◆ **Task to carry out**
The response must restate all of the data word for word.

[Source records]
┌──
(** What [prot_strings] returns: the context only grows, the status is an
    [int], and on success the arena was mapped, every string was copied,
    and the four rules tied to the arena were added. *)
Lemma prot_strings_spec e cfg ctx :
  let r := prot_strings e cfg ctx in
  let pr_mem_size := prot_strings_size 0 cfg in
  is_int r.1.1 /\
  ctx_default r.1.2 = ctx_default ctx /\
  (r.1.1 = 0 ->
   exists b st,
     os_mmap e (to_size_t (MALLOC_MP_LIM + pr_mem_size)) = Some b /\
     prot_strings_copy (prot_strings_start (Z.of_N b) pr_mem_size) cfg
       = (0, st, r.2) /\
     ctx_rules r.1.2 = ctx_rules ctx ++ prot_rules (Z.of_N b) pr_mem_size).
Proof.
  unfold prot_strings. simpl.
  destruct (os_mmap e _) as [b|] eqn:Emap; simpl.
  2: { split; [unfold is_int; lia|]. split; [done|]. intros H; discriminate H. }
  destruct (prot_strings_copy _ cfg) as [[ret st] cfg'] eqn:Ecopy.
  assert (Hret : ret = 0 \/ ret = -2).
  { clear -Ecopy. revert Ecopy.
    generalize (prot_strings_start (Z.of_N b) (prot_strings_size 0 cfg)).
    revert ret st cfg'.
    induction cfg as [|el cfg IH]; intros ret st cfg' st0; simpl.
    - intros [= <- <- <-]. by left.
    - destruct (prot_strings_helper st0 (Some (value el))) as [[rc1 st1] v1].
      destruct (rc1 <? 0); [intros [= <- <- <-]; by right|].
      destruct (prot_strings_helper st1 _) as [[rc2 st2] v2].
      destruct (rc2 <? 0); [intros [= <- <- <-]; by right|].
      destruct (prot_strings_copy st2 cfg) as [[ret' st'] next'] eqn:E.
      intros [= <- <- <-]. eapply IH, E. }
  destruct (Z.eqb_spec ret 0) as [->|Hne]; simpl.
  2: { destruct Hret as [?| ->]; [done|].
       split; [unfold is_int; lia|]. split; [done|]. intros H; discriminate H. }
  destruct (to_int (os_mprotect e _ _ _) =? 0); simpl.
  2: { split; [unfold is_int; lia|]. split; [done|]. intros H; discriminate H. }
  destruct (prot_strings_rules_emits e (Z.of_N b) (prot_strings_size 0 cfg) ctx)
    as (rs & E2 & Hint & Hrs).
  destruct (prot_strings_rules e _ _ ctx) as [rc2 ctx2]; simpl in *.
  split; [done|]. split; [by rewrite E2|].
  intros ->. exists b, st. split; [done|]. split; [done|].
  rewrite E2. simpl. f_equal. rewrite <- Hrs by done.
  by rewrite filter_all_rules.
Qed.

Lemma install_result_nonzero rc : is_int rc -> rc <> 0 -> install_result rc <> 0.
Proof.
  unfold install_result, is_int, to_int. intros Hint Hne.
  destruct (Z.ltb_spec rc 0); [|done].
  destruct (Z.eq_dec rc (- 2 ^ 31)) as [->|Hmin]; [done|].
  rewrite Z.mod_small by lia. lia.
Qed.

(** [seccomp_load] returns an [int], and 0 only when every loaded filter
    lets the load through and the kernel accepts the filter. *)
Lemma seccomp_load_spec e w ctx :
  is_int (seccomp_load e w ctx) /\
  (seccomp_load e w ctx = 0 <->
   load_permitted w = true /\ to_int (os_seccomp_load e ctx) = 0).
Proof.
  unfold seccomp_load. destruct (load_permitted w).
  - split; [apply to_int_range|]. tauto.
  - split; [by vm_compute|]. split; [discriminate|]. by intros [? _].
Qed.

(** The step that fails depends on the process state through the loaded
    filters only. *)
Lemma first_failure_filters e w w' cfg :
  kernel_filters w = kernel_filters w' ->
  first_failure e w cfg = first_failure e w' cfg.
Proof.
  intros Hk. unfold first_failure, seccomp_load, load_permitted.
  by rewrite Hk.
Qed.

(** The outcome of [install_syscall_filter], by the first step that
    fails: on a failure the status is not 0 and the process state is as
    before; otherwise the status is 0 and the state records the filter
    that was loaded, whose rules for the path syscalls are those of the
    two tables. *)
Lemma install_syscall_filter_spec e w cfg :
  let r := install_syscall_filter e w cfg in
  let pr_mem_size := prot_strings_size 0 cfg in
  match first_failure e w cfg with
  | Some _ => r.1.1 <> 0 /\ r.1.2 = w /\ is_int r.1.1
  | None =>
      r.1.1 = 0 /\
      exists b st F,
        os_mmap e (to_size_t (MALLOC_MP_LIM + pr_mem_size)) = Some b /\
        prot_strings_copy (prot_strings_start (Z.of_N b) pr_mem_size) cfg
          = (0, st, r.2) /\
        r.1.2 = mk_world 1 (filter_dynamic w) (kernel_filters w ++ [F])
                         (libc_fatal_stderr w) (sigsys_handler w) /\
        ctx_default F = SCMP_ACT_ERRNO EPERM /\
        (load_permitted w = true /\ to_int (os_seccomp_load e F) = 0) /\
        (exists rs, ctx_rules F = prot_rules (Z.of_N b) pr_mem_size ++ rs) /\
        List.filter is_path_rule (ctx_rules F)
          = param_path_rules e r.2 ++ noparam_path_rules e
  end.
Proof.
  unfold install_syscall_filter, first_failure. simpl.
  destruct (os_seccomp_init e); simpl.
  2: { split; [done|]. split; [done|]. by vm_compute. }
  pose proof (prot_strings_spec e cfg (mk_ctx (SCMP_ACT_ERRNO EPERM) []))
    as (Hi1 & Hd1 & Hok1).
  destruct (prot_strings e cfg _) as [[rc1 ctx1] cfg1]; simpl in *.
  destruct (Z.eqb_spec rc1 0) as [->|Hne1]; simpl.
  2: { split; [by apply install_result_nonzero|]. split; [done|].
       unfold install_result. destruct (rc1 <? 0); auto. }
  destruct (Hok1 eq_refl) as (b & st & Emap & Ecopy & Erules1).
  destruct ctx1 as [d1 r1]. cbn [ctx_default ctx_rules] in *. subst d1 r1.
  set (ctx1 := mk_ctx _ _).
  destruct (add_param_filter_emits e cfg1 ctx1) as (rs2 & E2 & Hi2 & Hrs2).
  destruct (add_param_filter e cfg1 ctx1) as [rc2 ctx2].
  cbn [fst snd] in *. subst ctx2.
  destruct (Z.eqb_spec rc2 0) as [->|Hne2]; cbn [negb fst snd].
  2: { split; [by apply install_result_nonzero|]. split; [done|].
       unfold install_result. destruct (rc2 <? 0); auto. }
  set (ctx2 := mk_ctx _ _).
  destruct (add_noparam_filter_emits e ctx2) as (rs3 & E3 & Hi3 & Hrs3).
  destruct (add_noparam_filter e ctx2) as [rc3 ctx3].
  cbn [fst snd] in *. subst ctx3.
  destruct (Z.eqb_spec rc3 0) as [->|Hne3]; cbn [negb fst snd].
  2: { split; [by apply install_result_nonzero|]. split; [done|].
       unfold install_result. destruct (rc3 <? 0); auto. }
  set (ctx3 := mk_ctx _ _).
  pose proof (seccomp_load_spec e w ctx3) as Hload.
  destruct (Z.eqb_spec (seccomp_load e w ctx3) 0) as [E4|Hne4];
    cbn [negb fst snd].
  2: { destruct Hload as [Hi4 _].
       split; [by apply install_result_nonzero|]. split; [done|].
       unfold install_result. destruct (_ <? 0); auto. }
  split; [by rewrite E4|]. destruct Hload as [_ Hload].
  exists b, st, ctx3. split; [done|]. split; [done|]. split; [done|].
  split; [done|]. split; [by apply Hload|]. subst ctx3 ctx2 ctx1.
  cbn [ctx_default ctx_rules app]. split.
  - eexists. rewrite <- app_assoc. reflexivity.
  - rewrite !List.filter_app. rewrite Hrs2, Hrs3 by done. reflexivity.
Qed.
└──
◆ **Reply**
(** What [prot_strings] returns: the context only grows, the status is an
    [int], and on success the arena was mapped, every string was copied,
    and the four rules tied to the arena were added. *)
Lemma prot_strings_spec e cfg ctx :
  let r := prot_strings e cfg ctx in
  let pr_mem_size := prot_strings_size 0 cfg in
  is_int r.1.1 /\
  ctx_default r.1.2 = ctx_default ctx /\
  (r.1.1 = 0 ->
   exists b st,
     os_mmap e (to_size_t (MALLOC_MP_LIM + pr_mem_size)) = Some b /\
     prot_strings_copy (prot_strings_start (Z.of_N b) pr_mem_size) cfg
       = (0, st, r.2) /\
     ctx_rules r.1.2 = ctx_rules ctx ++ prot_rules (Z.of_N b) pr_mem_size).
Proof.
  unfold prot_strings. simpl.
  destruct (os_mmap e _) as [b|] eqn:Emap; simpl.
  2: { split; [unfold is_int; lia|]. split; [done|]. intros H; discriminate H. }
  destruct (prot_strings_copy _ cfg) as [[ret st] cfg'] eqn:Ecopy.
  assert (Hret : ret = 0 \/ ret = -2).
  { clear -Ecopy. revert Ecopy.
    generalize (prot_strings_start (Z.of_N b) (prot_strings_size 0 cfg)).
    revert ret st cfg'.
    induction cfg as [|el cfg IH]; intros ret st cfg' st0; simpl.
    - intros [= <- <- <-]. by left.
    - destruct (prot_strings_helper st0 (Some (value el))) as [[rc1 st1] v1].
      destruct (rc1 <? 0); [intros [= <- <- <-]; by right|].
      destruct (prot_strings_helper st1 _) as [[rc2 st2] v2].
      destruct (rc2 <? 0); [intros [= <- <- <-]; by right|].
      destruct (prot_strings_copy st2 cfg) as [[ret' st'] next'] eqn:E.
      intros [= <- <- <-]. eapply IH, E. }
  destruct (Z.eqb_spec ret 0) as [->|Hne]; simpl.
  2: { destruct Hret as [?| ->]; [done|].
       split; [unfold is_int; lia|]. split; [done|]. intros H; discriminate H. }
  destruct (to_int (os_mprotect e _ _ _) =? 0); simpl.
  2: { split; [unfold is_int; lia|]. split; [done|]. intros H; discriminate H. }
  destruct (prot_strings_rules_emits e (Z.of_N b) (prot_strings_size 0 cfg) ctx)
    as (rs & E2 & Hint & Hrs).
  destruct (prot_strings_rules e _ _ ctx) as [rc2 ctx2]; simpl in *.
  split; [done|]. split; [by rewrite E2|].
  intros ->. exists b, st. split; [done|]. split; [done|].
  rewrite E2. simpl. f_equal. rewrite <- Hrs by done.
  by rewrite filter_all_rules.
Qed.

Lemma install_result_nonzero rc : is_int rc -> rc <> 0 -> install_result rc <> 0.
Proof.
  unfold install_result, is_int, to_int. intros Hint Hne.
  destruct (Z.ltb_spec rc 0); [|done].
  destruct (Z.eq_dec rc (- 2 ^ 31)) as [->|Hmin]; [done|].
  rewrite Z.mod_small by lia. lia.
Qed.

(** [seccomp_load] returns an [int], and 0 only when every loaded filter
    lets the load through and the kernel accepts the filter. *)
Lemma seccomp_load_spec e w ctx :
  is_int (seccomp_load e w ctx) /\
  (seccomp_load e w ctx = 0 <->
   load_permitted w = true /\ to_int (os_seccomp_load e ctx) = 0).
Proof.
  unfold seccomp_load. destruct (load_permitted w).
  - split; [apply to_int_range|]. tauto.
  - split; [by vm_compute|]. split; [discriminate|]. by intros [? _].
Qed.

(** The step that fails depends on the process state through the loaded
    filters only. *)
Lemma first_failure_filters e w w' cfg :
  kernel_filters w = kernel_filters w' ->
  first_failure e w cfg = first_failure e w' cfg.
Proof.
  intros Hk. unfold first_failure, seccomp_load, load_permitted.
  by rewrite Hk.
Qed.

(** The outcome of [install_syscall_filter], by the first step that
    fails: on a failure the status is not 0 and the process state is as
    before; otherwise the status is 0 and the state records the filter
    that was loaded, whose rules for the path syscalls are those of the
    two tables. *)
Lemma install_syscall_filter_spec e w cfg :
  let r := install_syscall_filter e w cfg in
  let pr_mem_size := prot_strings_size 0 cfg in
  match first_failure e w cfg with
  | Some _ => r.1.1 <> 0 /\ r.1.2 = w /\ is_int r.1.1
  | None =>
      r.1.1 = 0 /\
      exists b st F,
        os_mmap e (to_size_t (MALLOC_MP_LIM + pr_mem_size)) = Some b /\
        prot_strings_copy (prot_strings_start (Z.of_N b) pr_mem_size) cfg
          = (0, st, r.2) /\
        r.1.2 = mk_world 1 (filter_dynamic w) (kernel_filters w ++ [F])
                         (libc_fatal_stderr w) (sigsys_handler w) /\
        ctx_default F = SCMP_ACT_ERRNO EPERM /\
        (load_permitted w = true /\ to_int (os_seccomp_load e F) = 0) /\
        (exists rs, ctx_rules F = prot_rules (Z.of_N b) pr_mem_size ++ rs) /\
        List.filter is_path_rule (ctx_rules F)
          = param_path_rules e r.2 ++ noparam_path_rules e
  end.
Proof.
  unfold install_syscall_filter, first_failure. simpl.
  destruct (os_seccomp_init e); simpl.
  2: { split; [done|]. split; [done|]. by vm_compute. }
  pose proof (prot_strings_spec e cfg (mk_ctx (SCMP_ACT_ERRNO EPERM) []))
    as (Hi1 & Hd1 & Hok1).
  destruct (prot_strings e cfg _) as [[rc1 ctx1] cfg1]; simpl in *.
  destruct (Z.eqb_spec rc1 0) as [->|Hne1]; simpl.
  2: { split; [by apply install_result_nonzero|]. split; [done|].
       unfold install_result. destruct (rc1 <? 0); auto. }
  destruct (Hok1 eq_refl) as (b & st & Emap & Ecopy & Erules1).
  destruct ctx1 as [d1 r1]. cbn [ctx_default ctx_rules] in *. subst d1 r1.
  set (ctx1 := mk_ctx _ _).
  destruct (add_param_filter_emits e cfg1 ctx1) as (rs2 & E2 & Hi2 & Hrs2).
  destruct (add_param_filter e cfg1 ctx1) as [rc2 ctx2].
  cbn [fst snd] in *. subst ctx2.
  destruct (Z.eqb_spec rc2 0) as [->|Hne2]; cbn [negb fst snd].
  2: { split; [by apply install_result_nonzero|]. split; [done|].
       unfold install_result. destruct (rc2 <? 0); auto. }
  set (ctx2 := mk_ctx _ _).
  destruct (add_noparam_filter_emits e ctx2) as (rs3 & E3 & Hi3 & Hrs3).
  destruct (add_noparam_filter e ctx2) as [rc3 ctx3].
  cbn [fst snd] in *. subst ctx3.
  destruct (Z.eqb_spec rc3 0) as [->|Hne3]; cbn [negb fst snd].
  2: { split; [by apply install_result_nonzero|]. split; [done|].
       unfold install_result. destruct (rc3 <? 0); auto. }
  set (ctx3 := mk_ctx _ _).
  pose proof (seccomp_load_spec e w ctx3) as Hload.
  destruct (Z.eqb_spec (seccomp_load e w ctx3) 0) as [E4|Hne4];
    cbn [negb fst snd].
  2: { destruct Hload as [Hi4 _].
       split; [by apply install_result_nonzero|]. split; [done|].
       unfold install_result. destruct (_ <? 0); auto. }
  split; [by rewrite E4|]. destruct Hload as [_ Hload].
  exists b, st, ctx3. split; [done|]. split; [done|]. split; [done|].
  split; [done|]. split; [by apply Hload|]. subst ctx3 ctx2 ctx1.
  cbn [ctx_default ctx_rules app]. split.
  - eexists. rewrite <- app_assoc. reflexivity.
  - rewrite !List.filter_app. rewrite Hrs2, Hrs3 by done. reflexivity.
Qed.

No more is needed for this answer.